Une centaine de conseillers sont sommés de quitter les cabinets ministériels. Non sans panique et sans colère.
Prière de faire fissa. « Des lettres de licenciement sont déjà parties », affirme un membre de cabinet ministériel.
La feuille de route envoyée par Nicolas Sarkozy à François Fillon le 28 juin, afin de « redresser les finances », se voulait comminatoire :
« Cet effort d’exemplarité doit également concerner l’entourage des ministres. Le nombre de leurs collaborateurs de cabinet a été fixé à un maximum de vingt personnes, et quatre pour les secrétaires d’Etat.
Cette règle doit être rigoureusement respectée dès la rentrée prochaine. »
Un cinquième du personnel ministériel menacé
La menace a été entendue. Les chefs de cabinet ont jusqu’au 31 juillet pour faire connaître leur plan de réduction d’effectifs. S’il n’y a pas de dérogations (et il y en aura sûrement quelques unes), c’est plus d’une centaine de collaborateurs qui devront faire leurs cartons. Soit près d’un cinquième du personnel ministériel. Non sans une certaine inquiétude et/ou amertume.
« Imaginez l’ambiance en cas de plan de licenciement dans une entreprise, là c’est pareil », témoigne un conseiller, plus chanceux qu’un autre de ses collègues qui peine à dissimuler sa rancœur :
« Vous avez l’impression d’être un boulet, de ne servir à rien, sauf à coûter de l’argent à l’Etat, alors que vous travaillez 80 heures par semaine. »
Une deuxième vague attendue en octobre
Surtout que le mouvement ne fait que s’enclencher et va se durcir encore. Le remaniement prévu au mois d’octobre promet une nouvelle fois d’aboutir à un gouvernement resserré. Mais la promesse devrait cette fois être respectée : 2012 approche à grands pas et, en pleine affaire Bettencourt-Woerth, il faut laver plus blanc que blanc.
Cela signifierait le départ d’au moins une centaine d’autres conseillers ministériels. « Il y a un véritable plan de licenciement en cours d’élaboration au gouvernement », témoigne un chef adjoint de cabinet, étonné par l’ampleur de la tournure des évènements : « C’est du jamais vu ! »
Rien à voir, bien sûr, avec les mouvements sociaux de Renault à Vilvoorde ou des « Conti » de Clairoix. Eux ne touchaient pas 6 500 euros net par mois, comme cette conseillère en communication d’un ministère, en plus des avantages en nature. Mais la crainte du chômage n’est pas pour autant absente.
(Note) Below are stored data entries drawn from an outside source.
(** [ToLower]: a string of ASCII bytes is copied with its upper-case
    letters replaced; any other string goes through [Map]. *)
Definition ToLower (s : gostring) : gostring :=
  let isASCII := forallb (fun c => b2z c <? utf8.RuneSelf) s in
  let hasUpper := existsb (fun c => (0x41 <=? b2z c) && (b2z c <=? 0x5A)) s in
  if isASCII then
    if negb hasUpper then s
    else map (fun c => if (0x41 <=? b2z c) && (b2z c <=? 0x5A)
                       then z2b (b2z c + (0x61 - 0x41)) else c) s
  else Map (unicode.ToLower caseLower) s.

End Case.

End strings.

(** Equality of strings, as Go's [==] and the store's binary collation
    compare them: byte by byte. *)
Definition string_eq_dec : forall a b : gostring, {a = b} + {a <> b} :=
  list_eq_dec ascii_dec.

Definition streq (a b : gostring) : bool :=
  if string_eq_dec a b then true else false.

(** A Go slice: [nil], or a (possibly empty) sequence of elements. *)
Inductive slice (A : Type) : Type :=
| nil_slice
| mk_slice (elems : list A).
Arguments nil_slice {A}.
Arguments mk_slice {A} elems.

(** ** Effects

    A method that reads or writes what lies behind a handle (the database
    behind [*gorm.DB]) is a function of that state. *)
Definition M (St A : Type) : Type := St -> A * St.

Definition ret {St A : Type} (a : A) : M St A := fun st => (a, st).

Definition bind {St A B : Type} (m : M St A) (k : A -> M St B) : M St B :=
  fun st => let '(a, st') := m st in k a st'.

Notation "x <- m ;; k" := (bind m (fun x => k))
  (at level 61, m at next level, right associativity).
Notation "' pat <- m ;; k" := (bind m (fun x => match x with pat => k end))
  (at level 61, pat pattern, m at next level, right associativity).

(** ** Errors

    The values of Go's [error] that this program meets; [nil] is [None]. *)

(** A [validator.FieldError]: namespace, field and failed tag. *)
Record FieldError := { fe_ns : gostring; fe_field : gostring; fe_tag : gostring }.

Inductive error :=
| SyntaxError (msg : gostring)
  (* encoding/json: the body is not a JSON text; [msg] is the decoder's *)
| UnmarshalTypeError (Value : gostring) (Field : option gostring)
  (* encoding/json: a JSON value of the wrong kind for the Go target *)
| ValidationErrors (fes : list FieldError)
  (* go-playground/validator *)
| DriverError (msg : gostring)
  (* database/sql: the connection or the statement failed *)
| UniqueConstraintError (column : gostring)
  (* sqlite: a UNIQUE or PRIMARY KEY constraint failed *).

Definition newline : gostring := [ "010"%char ].

Definition FieldError_Error (fe : FieldError) : gostring :=
  go "Key: '" ++ fe_ns fe ++ go "' Error:Field validation for '"
  ++ fe_field fe ++ go "' failed on the '" ++ fe_tag fe ++ go "' tag".

(** The method [Error()]. *)
Definition Error (e : error) : gostring :=
  match e with
  | SyntaxError msg => msg
  | UnmarshalTypeError v None =>
    go "json: cannot unmarshal " ++ v
    ++ go " into Go value of type handlers.createUserRequest"
  | UnmarshalTypeError v (Some f) =>
    go "json: cannot unmarshal " ++ v
    ++ go " into Go struct field createUserRequest." ++ f
    ++ go " of type string"
  | ValidationErrors fes =>
    strings.TrimSpace
      (List.concat (map (fun fe => FieldError_Error fe ++ newline) fes))
  | DriverError msg => msg
  | UniqueConstraintError column => go "UNIQUE constraint failed: " ++ column
  end.

(** ** Package domain *)

Module domain.

(** A [time.Time], as the time elapsed since its zero value. *)
Definition Time := Z.
Definition zeroTime : Time := 0.

Record User := {
  ID : Z;                 (* uint; gorm:"primaryKey;autoIncrement" *)
  Nombre : gostring;
  Apellido : gostring;
  Email : gostring;       (* gorm:"uniqueIndex" *)
  Reparto : gostring;
  CreatedAt : Time;
  UpdatedAt : Time
}.

End domain.
Import domain.

(** ** The store behind [*gorm.DB]

    The mapper (GORM) and the database (SQLite) are libraries, not part of
    the program; this is what the program relies on.  The state is the
    table [users] that [AutoMigrate] creates from the tags of
    [domain.User] (an autoincremented primary key, a unique index on
    [email], compared byte by byte), the clock the mapper reads, and the
    condition of the connection. *)

Module gorm.

Record DB := {
  users : list User;      (* the rows, in the order they were inserted *)
  seq : Z;                (* the largest id the table has given out *)
  now : Time;             (* the current time *)
  fault : option error    (* the failure of the next statement, if the
                             connection is not in order *)
}.

Definition with_rows (d : DB) (rows : list User) (n : Z) : DB :=
  {| users := rows; seq := n; now := now d; fault := fault d |}.

(** The timestamps the mapper fills in before an insert: a zero field
    becomes the current time. *)
Definition stamp (d : DB) (u : User) : User :=
  {| ID := ID u; Nombre := Nombre u; Apellido := Apellido u;
     Email := Email u; Reparto := Reparto u;
     CreatedAt := if CreatedAt u =? zeroTime then now d else CreatedAt u;
     UpdatedAt := if UpdatedAt u =? zeroTime then now d else UpdatedAt u |}.

Definition with_ID (u : User) (id : Z) : User :=
  {| ID := id; Nombre := Nombre u; Apellido := Apellido u;
     Email := Email u; Reparto := Reparto u;
     CreatedAt := CreatedAt u; UpdatedAt := UpdatedAt u |}.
Une crainte qui se présente différemment selon que le collaborateur ministériel est fonctionnaire ou contractuel. Dans le premier cas, il doit « retrouver un emploi correspondant à son grade », stipule la note de deux pages envoyée le 12 juillet aux chefs de cabinet par le secrétaire général du gouvernement, et que Rue89 s’est procurée.
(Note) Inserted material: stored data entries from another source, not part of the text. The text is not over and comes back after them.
(** [__init__]: the name is stored in upper case. *)
Definition init (name : string) (decade_min decade_max : Z) : t :=
  mk (Py.upper name) decade_min decade_max.

(** [10 ** d]: an [int] for [0 <= d], the float [10.0 ** d] below. *)
Definition pow10 (d : Z) : Q := inject_Z 10 ^ d.

Definition values (self : t) : list Q :=
  let base := if String.eqb (name self) "E24" then E24_BASE else E96_BASE in
  let vals :=
    fold_left
      (fun vals d =>
         let factor := pow10 d in
         vals ++ map (fun b => b * factor) base)
      (Py.range (decade_min self) (decade_max self + 1)) [] in
  Py.sorted Py.ltb vals.

End ESeries.

(** ** class Calculator *)

Module Calculator.

(** R1 = bottom, R2 = top *)
Definition vout (r1 r2 vbias : Q) : option Q :=
  q <- Py.truediv r2 r1 ;;
  Some (vbias * (1.0 + q)).

(** 3/2 scaling factor per OV comparator *)
Definition vbat_ov (r1 r2 vbias : Q) : option Q :=
  q <- Py.truediv r2 r1 ;;
  Some (1.5 * vbias * (1.0 + q)).

Definition vbat_ok_prog (r1 r2 vbias : Q) : option Q :=
  q <- Py.truediv r2 r1 ;;
  Some (vbias * (1.0 + q)).

Definition vbat_ok_hyst (r1 r2 r3 vbias : Q) : option Q :=
  q <- Py.truediv (r2 + r3) r1 ;;
  Some (vbias * (1.0 + q)).

End Calculator.

(** A transfer function handed around as [vfunc].  The source calls it
    with two arguments where it wants the nominal bias: every function of
    [Calculator] has [vbias = VBIAS_TYP] as its default, so that call is
    the three-argument call at [VBIAS_TYP]. *)
Definition vfunc_t : Type := Q -> Q -> Q -> option Q.

(** ** class WorstCase *)

Module WorstCase.

Definition two_res_bounds (vfunc : vfunc_t) (r1 r2 tol : Q) (vbounds : Q * Q)
    : option (Q * Q) :=
  let '(r1_min, r1_max) := (r1 * (1 - tol), r1 * (1 + tol)) in
  let '(r2_min, r2_max) := (r2 * (1 - tol), r2 * (1 + tol)) in
  v_min <- vfunc r1_max r2_min (fst vbounds) ;;
  v_max <- vfunc r1_min r2_max (snd vbounds) ;;
  Some (v_min, v_max).

Definition ok_bounds (r1 r2 r3 tol : Q) (vbounds : Q * Q)
    : option ((Q * Q) * (Q * Q)) :=
  (* PROG bounds *)
  vp_min <- Calculator.vbat_ok_prog (r1 * (1 + tol)) (r2 * (1 - tol)) (fst vbounds) ;;
  vp_max <- Calculator.vbat_ok_prog (r1 * (1 - tol)) (r2 * (1 + tol)) (snd vbounds) ;;
  (* HYST bounds *)
  vh_min <- Calculator.vbat_ok_hyst
              (r1 * (1 + tol)) (r2 * (1 - tol)) (r3 * (1 - tol)) (fst vbounds) ;;
  vh_max <- Calculator.vbat_ok_hyst
              (r1 * (1 - tol)) (r2 * (1 + tol)) (r3 * (1 + tol)) (snd vbounds) ;;
  Some ((vp_min, vp_max), (vh_min, vh_max)).

End WorstCase.

(** ** class DatasheetLimits *)

Module DatasheetLimits.

Record t : Type := mk {
  vbat_uv : Q;
  vbat_ov_target : option Q
}.

Definition allow_vout_target (self : t) (v : Q) : bool :=
  Qle_bool 2.0 v && Qle_bool v 5.5.

Definition allow_vbat_ov_target (self : t) (v : Q) : bool :=
  Qle_bool 2.0 v && Qle_bool v 5.5.

Definition ok_relationships (self : t) (v_prog v_hyst : Q) : bool :=
  if Py.ltb v_prog (vbat_uv self) then false
  else if Py.ltb v_hyst v_prog then false
  else if match vbat_ov_target self with
          | Some ov => Py.gtb v_hyst ov
          | None => false
          end then false
  else true.

End DatasheetLimits.

(** ** class Optimizer *)

Module Optimizer.

Record t : Type := mk {
  series : ESeries.t;
  rsum_max : Q;
  limit : Z;
  limits : DatasheetLimits.t;
  pool : list Q
}.

Definition init (series : ESeries.t) (rsum_max : Q) (limit : Z)
    (limits : DatasheetLimits.t) : t :=
  mk series rsum_max limit limits (ESeries.values series).

(** The key of [cands.sort(key=lambda x: (x.error, x.rsum))], as the
    comparison the sort makes between two records. *)
Definition two_key_ltb (x y : TwoResCandidate.t) : bool :=
  Py.tuple_ltb (TwoResCandidate.error x, TwoResCandidate.rsum x)
               (TwoResCandidate.error y, TwoResCandidate.rsum y).

Definition three_key_ltb (x y : ThreeResCandidate.t) : bool :=
  Py.tuple_ltb (ThreeResCandidate.error x, ThreeResCandidate.rsum x)
               (ThreeResCandidate.error y, ThreeResCandidate.rsum y).

(** The body of the inner loop of [search_two]: [Some cands] unchanged is
    a [continue]. *)
Definition two_body (self : t) (target : Q) (vfunc : vfunc_t)
    (never_exceed : option Q) (tol_for_ne : Q)
    (r1 : Q) (cands : list TwoResCandidate.t) (r2 : Q)
    : option (list TwoResCandidate.t) :=
  let s := r1 + r2 in
  if Py.gtb s (rsum_max self) then Some cands
  else
    v <- vfunc r1 r2 VBIAS_TYP ;;
    match never_exceed with
    | Some ne =>
        '(vmin, vmax) <- WorstCase.two_res_bounds
                           vfunc r1 r2 tol_for_ne (VBIAS_MIN, VBIAS_MAX) ;;
        if Py.gtb vmax (ne + 1e-12) then Some cands
        else Some (cands ++ [TwoResCandidate.mk (Qabs (v - target)) v r1 r2 s])
    | None =>
        Some (cands ++ [TwoResCandidate.mk (Qabs (v - target)) v r1 r2 s])
    end.

(** The two nested loops of [search_two]: the candidates in the order they
    are appended, before the sort and the truncation. *)
Definition two_candidates (self : t) (target : Q) (vfunc : vfunc_t)
    (never_exceed : option Q) (tol_for_ne : Q)
    : option (list TwoResCandidate.t) :=
  Py.for_each (pool self)
    (fun cands r1 =>
       Py.for_each (pool self)
         (two_body self target vfunc never_exceed tol_for_ne r1) cands)
    [].

Definition search_two (self : t) (target : Q) (vfunc : vfunc_t)
    (never_exceed : option Q) (tol_for_ne : Q)
    (target_checker : option (Q -> bool))
    : option (list TwoResCandidate.t) :=
  if match target_checker with
     | Some checker => negb (checker target)
     | None => false
     end
  then Some []
  else
    cands <- two_candidates self target vfunc never_exceed tol_for_ne ;;
    Some (Py.slice_to (Py.sorted two_key_ltb cands) (limit self)).

(** The body of the innermost loop of [search_ok]. *)
Definition ok_body (self : t) (target_prog target_hyst : option Q)
    (r1 r2 vp : Q) (cands : list ThreeResCandidate.t) (r3 : Q)
    : option (list ThreeResCandidate.t) :=
  let s := r1 + r2 + r3 in
  if Py.gtb s (rsum_max self) then Some cands
  else
    vh <- Calculator.vbat_ok_hyst r1 r2 r3 VBIAS_TYP ;;
    if negb (DatasheetLimits.ok_relationships (limits self) vp vh)
    then Some cands
    else
      match target_prog, target_hyst with
      | Some tp, Some th =>
          let err := Qabs (vp - tp) + Qabs (vh - th) in
          Some (cands ++ [ThreeResCandidate.mk err vp vh r1 r2 r3 s])
      | Some tp, None =>
          let err := Qabs (vp - tp) in
          Some (cands ++ [ThreeResCandidate.mk err vp vh r1 r2 r3 s])
      | None, Some th =>
          let err := Qabs (vh - th) in
          Some (cands ++ [ThreeResCandidate.mk err vp vh r1 r2 r3 s])
      | None, None => Some cands
      end.

(** The three nested loops of [search_ok], before the sort and the
    truncation. *)
Definition ok_candidates (self : t) (target_prog target_hyst : option Q)
    : option (list ThreeResCandidate.t) :=
  Py.for_each (pool self)
    (fun cands r1 =>
       Py.for_each (pool self)
         (fun cands r2 =>
            vp <- Calculator.vbat_ok_prog r1 r2 VBIAS_TYP ;;
            Py.for_each (pool self)
              (ok_body self target_prog target_hyst r1 r2 vp) cands)
         cands)
    [].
La réalité n’est toutefois pas si simple témoigne un des récipiendaires, chargé de gérer le cas de plusieurs de ses collègues :
« Il y a des plafonds d’emplois dans l’administration, qu’on a d’ailleurs nous-mêmes durcis. Certains demandent aux ministres de les recaser, mais même les ministres se voient opposer des refus par les directeurs d’administration. »
« En 2009, je n’en ai pas replacé un »
Leur contrat étant généralement muet sur les conditions de rupture, les contractuels sont eux soumis à un décret de 1986 qui leur permet de bénéficier d’une « indemnité de licenciement égale à la moitié de sa rémunération de base mensuelle nette par année de service » (mais ils n’ont droit à rien s’il sautent en même temps que leur ministre).
Une aubaine pour les entreprises privées avides de pourvoyeurs de carnets d’adresses ? Pas forcément. Comme les fonctionnaires, ils risquent de devoir revoir à la baisse leurs prétentions. Le marché de l’emploi n’est pas plus favorable en haut qu’en bas, et leur profil est loin d’être toujours des plus recherchés. Un agent d’un grand cabinet de recrutement confirme :
« Il n’a pas été prévu pour l’instant de partenariat de reclassement dans le privé, comme on en a passé récemment avec l’armée. Tout semble très précipité.
Cela ne va pas faciliter la tâche des jeunes collaborateurs licenciés qui sont souvent entrés dans les ministères dès leur sortie d’école, et ont acquis une connaissance très pointue d’un dossier mais rarement dans plusieurs secteurs. »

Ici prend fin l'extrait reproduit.